Some types of infections, hypersensitivity reactions and lack of adequate nutritional support or deficiency of vitamins also lead to mesenteric panniculitis as per preliminary reports.
Diseases of pancreas like pancreatitis, disorders of gallbladder like gallstones or cholelithiasis, diseases affecting liver like cirrhosis, diseases of heart like coronary artery disease are also implicated in causing mesenteric panniculitis.
Also, many different cancers can lead to the development of sclerosing mesenteritis. They are cancers of organs like lungs, skin, colon, kidneys, stomach and also cancer of blood cells like CLL or chronic lymphocytic leukemia and Hodgkin’s disease.
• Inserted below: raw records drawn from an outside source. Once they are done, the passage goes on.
(* ===== verification/Load.v ===== *)
(** Loading the table (src/dashboard.py, lines 7-10): the CSV header is
    normalised ([str.strip()], then [' '] and ['-'] replaced by ['_']),
    rows whose [Year] field is missing are dropped, and [Year] is
    converted with [astype(int)].

    The CSV file is given as its header and its records, each a list of
    raw text fields (splitting the file into fields is not modelled).  A
    field is missing when it is one of pandas' default NA strings.  The
    [Year] column is numeric when every non-missing field is a decimal
    number ([-]digits[.digits]); [astype(int)] then truncates toward
    zero.  Otherwise the column holds strings and [astype(int)] calls
    [int()] on each, which raises ValueError on a non-integer text.
    Number spellings outside this grammar (exponents, [inf], surrounding
    blanks) are outside the model.

    A numeric field is read as the exact decimal, where pandas reads a
    binary64 float and truncates that.  The two agree on every field of
    at most 15 significant digits: such a non-integer decimal [x] lies
    at least [10^(k-15)] from the next integer (for [|x| < 10^k]), more
    than the parser's error [|x| * 2^-52], and every integer of at most
    15 digits is a float, so the float truncates like [x].  Longer fields
    ("2020.9999999999999" reads as 2021.0) are outside the model, and
    the theorems on fractional years assume the bound.  A missing [Year]
    label raises at line 9, [dropna(subset=['Year'])], with
    [KeyError(['Year'])].  The text columns are kept as strings
    or missing values; a column named twice after normalisation is read
    at its first occurrence. *)

From S2P Require Import Prelude PyStr Format Frame.
From Stdlib Require Import Ascii DecimalString DecimalZ.
Import PyStr Format Frame.

Module Load.

(** The CSV file: header fields and records of raw fields. *)
Record RawCsv := mkRawCsv { header : list string; records : list (list string) }.

(** pandas' default [na_values] of [read_csv]. *)
Definition na_values : list string :=
  [""; "#N/A"; "#N/A N/A"; "#NA"; "-1.#IND"; "-1.#QNAN"; "-NaN"; "-nan"; "1.#IND";
   "1.#QNAN"; "<NA>"; "N/A"; "NA"; "NULL"; "NaN"; "None"; "n/a"; "nan"; "null"].

(** Field [i] of a record: missing when absent or an NA string. *)
Definition field (r : list string) (i : nat) : option string :=
  match r !! i with
  | Some s => if bool_decide (s ∈ na_values) then None else Some s
  | None => None
  end.

(** Line 8, one label. *)
Definition normalize_col (c : string) : string :=
  py_replace_char "-" "_" (py_replace_char " " "_" (py_strip c)).

(** The position of a column label. *)
Definition col_index (cols : list string) (name : string) : option nat :=
  fst <$> list_find (fun c => c = name) cols.

(** [df.dropna(subset=[name])] on a missing label raises
    [KeyError([name])], printed ['Year']. *)
Definition get_col (cols : list string) (name : string) : result nat :=
  match col_index cols name with
  | Some i => Ok i
  | None => Err (KeyError ("['" ++ name ++ "']")%string)
  end.

(** ** Numbers *)

(** A non-empty run of decimal digits. *)
Definition parse_uint (s : string) : option Z := Z.of_uint <$> NilZero.uint_of_string s.

(** An unsigned [digits[.digits]] as mantissa and number of decimals. *)
Definition parse_udecimal (s : string) : option (Z * nat) :=
  match split_at "." s with
  | None => i ← parse_uint s; Some (i, 0%nat)
  | Some (ip, fp) =>
      i ← parse_uint ip;
      match fp with
      | EmptyString => Some (i, 0%nat)
      | _ => f ← parse_uint fp;
             Some (i * 10 ^ Z.of_nat (String.length fp) + f, String.length fp)%Z
      end
  end.

(** A field [read_csv] reads as a number: [[-|+]digits[.digits]]. *)
Definition parse_decimal (s : string) : option (Z * nat) :=
  match s with
  | String c r =>
      if ascii_dec c "-" then (fun p => (- p.1, p.2)%Z) <$> parse_udecimal r
      else if ascii_dec c "+" then parse_udecimal r
      else parse_udecimal s
  | EmptyString => None
  end.

(** Digits with single underscores between them, as [int()] accepts. *)
Fixpoint underscore_digits (s : string) (prev_digit : bool) : option string :=
  match s with
  | EmptyString => if prev_digit then Some EmptyString else None
  | String c r =>
      if ascii_dec c "_" then (if prev_digit then underscore_digits r false else None)
      else (fun t => String c t) <$> underscore_digits r true
  end.

(** [int(s)] on a string: blanks stripped, an optional sign, digits. *)
Definition py_int (s : string) : option Z :=
  let t := py_strip s in
  let '(sg, r) := match t with
                  | String c r => if ascii_dec c "-" then ((-1)%Z, r)
                                  else if ascii_dec c "+" then (1%Z, r) else (1%Z, t)
                  | EmptyString => (1%Z, t)
                  end in
  d ← underscore_digits r false; n ← parse_uint d; Some (sg * n)%Z.

(** The dtype [read_csv] infers for the year column: numeric when every
    present field is a number. *)
Definition year_numeric (fields : list (option string)) : bool :=
  forallb (fun o => match o with Some s => bool_decide (is_Some (parse_decimal s)) | None => true end)
    fields.

(** [astype(int)] on one year value. *)
Definition astype_int (numeric : bool) (s : string) : result Z :=
  if numeric then
    match parse_decimal s with
    | Some (m, d) => Ok (Z.quot m (10 ^ Z.of_nat d))
    | None => Err (ValueError s)
    end
  else
    match py_int s with
    | Some z => Ok z
    | None => Err (ValueError ("invalid literal for int() with base 10: '" ++ s ++ "'")%string)
    end.

(** ** Loading *)

(** One record of the loaded frame. *)
Definition load_row (cols : list string) (numeric : bool) (iy : nat) (r : list string) : result Row :=
  let? y := astype_int numeric (default "" (field r iy)) in
  Ok (mkRow y (col_index cols "Country" ≫= field r) (col_index cols "Company_Name" ≫= field r)
         (col_index cols "Status_Mission" ≫= field r) (col_index cols "Status_Rocket" ≫= field r)).

(** Lines 7-10. *)
Definition load (raw : RawCsv) : result Table :=
  let cols := map normalize_col (header raw) in
  let? iy := get_col cols "Year" in
  let numeric := year_numeric (map (fun r => field r iy) (records raw)) in
  let kept := List.filter (fun r => bool_decide (is_Some (field r iy))) (records raw) in
  let? rs := result_map (load_row cols numeric iy) kept in
  Ok (mkTable cols rs).


(** ** Lemmas *)

Lemma col_index_None cols name : col_index cols name = None <-> name ∉ cols.
Proof.
  unfold col_index. rewrite fmap_None, list_find_None.
  rewrite Forall_forall. split; [intros H Hin; by apply (H name)|]. intros H x Hx ->. done.
Qed.




Lemma str_has_digits_uint d : str_has "." (NilEmpty.string_of_uint d) = false.
Proof.
  destruct (str_has "." (NilEmpty.string_of_uint d)) eqn:E; [|done].
  apply str_has_string_of_uint in E. vm_compute in E. lia.
Qed.

Lemma split_at_absent c s : str_has c s = false -> split_at c s = None.
Proof.
  induction s as [|a s IH]; simpl; [done|]. intros [Ha Hs]%orb_false_iff.
  destruct (ascii_dec a c) as [->|]; [by rewrite bool_decide_eq_true_2 in Ha|].
  by rewrite IH.
Qed.

Lemma parse_udecimal_uint d :
  d <> Decimal.Nil -> parse_udecimal (NilEmpty.string_of_uint d) = Some (Z.of_uint d, 0%nat).
Proof.
  intros Hd. unfold parse_udecimal. rewrite split_at_absent by apply str_has_digits_uint.
  unfold parse_uint. replace (NilEmpty.string_of_uint d) with (NilZero.string_of_uint d)
    by (by destruct d). by rewrite NilZero.usu.
Qed.

Lemma to_int_not_nil z :
  Z.to_int z <> Decimal.Pos Decimal.Nil /\ Z.to_int z <> Decimal.Neg Decimal.Nil.
Proof.
  pose proof (DecimalZ.to_of (Z.to_int z)) as H. rewrite DecimalZ.of_to in H.
  split; intros Hz; rewrite Hz in H; discriminate.
Qed.

Lemma parse_uint_string_of_uint d :
  d <> Decimal.Nil -> parse_uint (NilEmpty.string_of_uint d) = Some (Z.of_uint d).
Proof.
  intros Hd. unfold parse_uint. replace (NilEmpty.string_of_uint d) with (NilZero.string_of_uint d)
    by (by destruct d). by rewrite NilZero.usu.
Qed.

Lemma parse_uint_nonneg s v : parse_uint s = Some v -> (0 <= v)%Z.
Proof. unfold parse_uint. intros (d & _ & ->)%fmap_Some. apply N2Z.is_nonneg. Qed.

(** A printed number starts with a digit, so it carries no sign. *)
Lemma parse_decimal_digits d rest :
  d <> Decimal.Nil ->
  parse_decimal (NilEmpty.string_of_uint d ++ rest) = parse_udecimal (NilEmpty.string_of_uint d ++ rest).
Proof. destruct d; [done|..]; reflexivity. Qed.

Lemma parse_decimal_uint d :
  d <> Decimal.Nil -> parse_decimal (NilEmpty.string_of_uint d) = parse_udecimal (NilEmpty.string_of_uint d).
Proof. destruct d; [done|..]; reflexivity. Qed.

Lemma parse_udecimal_frac d f v :
  d <> Decimal.Nil -> parse_uint f = Some v ->
  parse_udecimal (NilEmpty.string_of_uint d ++ String "." f) =
  Some (Z.of_uint d * 10 ^ Z.of_nat (String.length f) + v, String.length f)%Z.
Proof.
  intros Hd Hv. unfold parse_udecimal.
  rewrite split_at_app by apply str_has_digits_uint. cbn [fst snd].
  rewrite parse_uint_string_of_uint by done. simpl.
  destruct f as [|c f]; [discriminate|]. by rewrite Hv.
Qed.

Lemma quot_shift m v n :
  (0 <= m)%Z -> (0 <= v < 10 ^ n)%Z -> Z.quot (m * 10 ^ n + v) (10 ^ n) = m.
Proof.
  intros Hm Hv. rewrite Z.quot_div_nonneg by lia.
  rewrite Z.div_add_l by lia. rewrite Z.div_small by lia. lia.
Qed.

(** [str(z)] split by its sign. *)
Lemma py_str_Z_cases (z : Z) :
  exists d : Decimal.uint, d <> Decimal.Nil /\
    ((py_str_Z z = NilEmpty.string_of_uint d /\ z = Z.of_uint d) \/
     (py_str_Z z = String "-" (NilEmpty.string_of_uint d) /\ z = (- Z.of_uint d)%Z)).
Proof.
  pose proof (DecimalZ.of_to z) as Hz. pose proof (to_int_not_nil z) as [Hp Hn].
  unfold py_str_Z. destruct (Z.to_int z) as [d|d]; exists d;
    (split; [intros ->; auto|]); simpl in Hz; auto.
Qed.





(** ** Theorems *)

(** C25: line 8 on one label: blanks around a label are stripped before
    its spaces and hyphens become underscores, so a header cell " Status
    Mission " (or "Status-Mission" padded with tabs) is read as
    "Status_Mission". *)
Theorem normalize_col_spec pre c post :
  str_forall py_isspace pre = true -> str_forall py_isspace post = true -> py_strip c = c ->
  normalize_col (pre ++ c ++ post) = py_replace_char "-" "_" (py_replace_char " " "_" c).
Proof. intros Hpre Hpost Hc. unfold normalize_col. by rewrite py_strip_pad, Hc. Qed.

(** C26: a CSV with no header that normalises to "Year" is refused at
    line 9 with [KeyError(['Year'])]. *)
Theorem load_missing_year raw :
  Forall (fun c => normalize_col c <> "Year") (header raw) -> load raw = Err (KeyError "['Year']").
Proof.
  intros Hf. unfold load, get_col.
  replace (col_index (map normalize_col (header raw)) "Year") with (@None nat); [done|].
  symmetry. apply col_index_None. intros (c & Hc & Hin)%list_elem_of_fmap.
  eapply Forall_forall in Hf; [|done]. by apply Hf.
Qed.


(** C28: in a numeric column a printed year reads back as itself:
    [astype(int)] of the text [str(z)] is [z]. *)
Theorem astype_int_year_roundtrip z : astype_int true (py_str_Z z) = Ok z.
Proof.
  destruct (py_str_Z_cases z) as (d & Hd & [[-> ->] | [-> ->]]); unfold astype_int.
  - rewrite parse_decimal_uint, parse_udecimal_uint by done. by rewrite Z.quot_1_r.
  - cbn [parse_decimal]. rewrite parse_udecimal_uint by done. simpl. by rewrite Z.quot_1_r.
Qed.

(** C29: in a numeric column [astype(int)] truncates toward zero: a year
    written [str(z)] followed by a fractional part (as pandas prints
    floats, e.g. "2020.0" or "-3.7") gives [z], for fields of at most 15
    significant digits, where pandas' binary64 value truncates the same
    way as the decimal. *)
Theorem astype_int_truncates z f v :
  parse_uint f = Some v -> (v < 10 ^ Z.of_nat (String.length f))%Z ->
  (String.length (py_str_Z z) + String.length f <= 15)%nat ->
  astype_int true (py_str_Z z ++ "." ++ f) = Ok z.
Proof.
  intros Hf Hv _. pose proof (parse_uint_nonneg _ _ Hf).
  destruct (py_str_Z_cases z) as (d & Hd & [[-> ->] | [-> ->]]); unfold astype_int;
    assert (0 <= Z.of_uint d)%Z by apply N2Z.is_nonneg.
  - change ("." ++ f)%string with (String "." f).
    rewrite parse_decimal_digits, (parse_udecimal_frac _ _ v) by done. f_equal. apply quot_shift; lia.
  - change ("." ++ f)%string with (String "." f). rewrite str_app_cons. cbn [parse_decimal].
    rewrite (parse_udecimal_frac _ _ v) by done. simpl. f_equal.
    rewrite Z.quot_opp_l by lia. f_equal. apply quot_shift; lia.
Qed.


(** ** Witnesses *)


Lemma normalize_col_spec_witness :
  normalize_col (" " ++ "Status Mission" ++ "	") = "Status_Mission".
Proof. apply normalize_col_spec; reflexivity. Defined.

Lemma load_missing_year_witness :
  load (mkRawCsv ["year"; "Country"] [["2000"; "USA"]]) = Err (KeyError "['Year']").
Proof.
  apply load_missing_year. simpl.
  repeat constructor; intros H; vm_compute in H; discriminate H.
Defined.


Lemma astype_int_truncates_witness : astype_int true (py_str_Z 2020 ++ "." ++ "5") = Ok 2020%Z.
Proof. apply (astype_int_truncates 2020 "5" 5); [reflexivity|reflexivity|simpl; lia]. Defined.


End Load.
Diagnosis of Mesenteric panniculitis:
The majority of the blood tests in this condition are normal. In rare cases, there can be an elevation of neutrophils called neutrophilia, elevated ESR and deficiency of hemoglobin or anemia.
The most useful test for the diagnosis of mesenteric panniculitis is CT scan abdomen. The CT of people suffering from mesenteric panniculitis shows normal small bowel loops. The superior mesenteric blood vessels appear normal but are surrounded by the disease mass.
The CT of mesenteric panniculitis shows a solitary mass in the adipose tissue of the mesentery. This mass has higher attenuation in comparison to the surrounding adipose tissue in the mesentery.
We can see “fat ring sign” on the CT scan. This sign shows that the fat around the mesenteric blood vessels is spared or is normal. This helps in differentiating this panniculitis from some other disorders like lymphoma.
Sometimes the central part of the abdominal mass in the mesentery can develop necrosis. Furthermore, calcification can also develop within this central part with necrosis. In some cases, any mass might not be found and we can only see increased attenuation of the mesentery. This is called “misty mesentery”.
Although, there are many changes of mesenteric panniculitis that appear on the CT, we need to perform a biopsy to diagnose the disorder accurately. This is because there are many conditions that mimic it on CT. Surgical excision biopsy seems to diagnose mesenteric panniculitis very well in comparison to percutaneous biopsy. But, any of them can be done for a definitive diagnosis. Open surgical biopsy is rarely done and needed.
Differential diagnosis of mesenteric panniculitis:
This condition needs to differentiate from the desmoid tumor, inflammatory pseudotumor, carcinomatosis, lymphoma, mesenteric edema, mesenteric mesothelioma, etc. They mimic mesenteric panniculitis on the CT. So, a biopsy is needed to differentiate these disorders based on the histological findings.
Treatment of mesenteric panniculitis:
There is no perfect treatment regimen that is prescribed to treat mesenteric panniculitis. But, there are many drugs that are being used to treat this condition based on the severity of the symptoms. Most often the treatment of mesenteric panniculitis is only supportive.
Some of the most common drugs used to treat it are steroids or corticosteroids like prednisolone, drugs like colchicines, cyclophosphamide, azathioprine, infliximab, pentoxifylline etc. Some antibiotics are also being tried to treat this disorder. Low dose naltrexone (LDN) seems to be a promising new therapy for this condition. Hormonal therapies like tamoxifen are used to treat fibrosis.
Radiotherapy is not very useful to treat mesenteric panniculitis. Surgery is also not preferred for the treatment as sometimes it worsens the disorder. Surgery is only done if symptoms of bowel obstruction develop in these people.
Prognosis of mesenteric panniculitis:
In some people, lymphoma can develop over the region affected by mesenteric panniculitis. In the majority of the cases, this condition is benign and self-limiting. It resolves itself over a period of time. But, in some patients, it can worsen and can even lead to death.